To close this pull request, make a commit to your master/trunk branch
with (at least) the following in the commit message:

    This closes #3178
    
----
commit c1a597320dbe3c7f4514297d5ad7f2b8f416e287
Author: Till Rohrmann <tr...@apache.org>
Date:   2016-12-01T12:25:05Z

    [FLINK-5214] Clean up checkpoint data in case of a failing checkpoint operation
    
    Adds exception handling to the stream operators for the snapshotState method. A failing
    snapshot operation will trigger the clean up of all so far generated state resources.
    This will avoid that in case of a failing snapshot operation resources (e.g. files) are
    left behind.
    
    Add test case for OperatorSnapshotResult
    
    Add StateSnapshotContextSynchronousImplTest
    
    Add AbstractStreamOperator failing snapshot tests

----


---
If your project is set up for it, you can reply to this email and have your
reply appear on GitHub as well. If your project does not have this feature
enabled and wishes so, or if the feature is enabled but not working, please
contact infrastructure at infrastructure@apache.org or file a JIRA ticket
with INFRA.
---

[GitHub] flink pull request #3178: [FLINK-5214] Clean up checkpoint data in case of a...
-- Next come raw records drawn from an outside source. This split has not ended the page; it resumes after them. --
(* ===== verification/NftScript.v ===== *)
(** * The structure of the nftables script

    A rule line of the script as a list of typed items, the lines that
    correspond to every part of the compiler, and the proof that printing them
    gives the compiler's text.  Properties of the policy are stated on the
    lines; [first_verdict] reads a chain the way nftables documents it: lines
    in order, a line applies when all of its matches hold, and the first
    verdict ends the chain.  Which matches hold for a packet is a parameter. *)

From S2P Require Import Prelude Text Net Application Model State Marks Nftables.
Local Open Scope Z_scope.

Inductive Verdict : Type :=
| VAccept | VDrop | VReject | VRejectTcpReset
| VQueue (number : Z) | VQueueBypass (number : Z) | VQueueTo (number : Z).

Inductive Item : Type :=
| MText (text : ustring)
| MInterface (direction : Direction) (interface : InterfaceName)
| MNetwork (direction : Direction) (network : IpNet)
| MOriginalNetwork (network : IpNet)
| MProtocol (protocol : TransportProtocol)
| MPort (protocol : TransportProtocol) (reverse : bool) (port : PortRange)
| MOriginalPort (port : PortRange)
| MPacketDomain (domain : Z)
| MPacketDomainNot (domain : Z)
| MConnmark (value : Z)
| SetPacketDomain (domain : Z)
| StripPacketMark
| SetConnmark (value : Z)
| ClearConnmark
| Count (name : ustring)
| AnonymousCount
| Decide (verdict : Verdict).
Posted by StefanRRichter <gi...@git.apache.org>.
Github user StefanRRichter commented on a diff in the pull request:

    https://github.com/apache/flink/pull/3178#discussion_r97282223
  
    --- Diff: flink-streaming-java/src/main/java/org/apache/flink/streaming/api/operators/AbstractStreamOperator.java ---
    @@ -342,21 +343,50 @@ public final OperatorSnapshotResult snapshotState(
     		StateSnapshotContextSynchronousImpl snapshotContext = new StateSnapshotContextSynchronousImpl(
     				checkpointId, timestamp, streamFactory, keyGroupRange, getContainingTask().getCancelables());
     
    -		snapshotState(snapshotContext);
    +		try {
    --- End diff --
    
    Here we could use the try-with-resource if `SnapshotContext` implements `AutoCloseable`


---
If your project is set up for it, you can reply to this email and have your
reply appear on GitHub as well. If your project does not have this feature
enabled and wishes so, or if the feature is enabled but not working, please
contact infrastructure at infrastructure@apache.org or file a JIRA ticket
with INFRA.
---

[GitHub] flink pull request #3178: [FLINK-5214] Clean up checkpoint data in case of a...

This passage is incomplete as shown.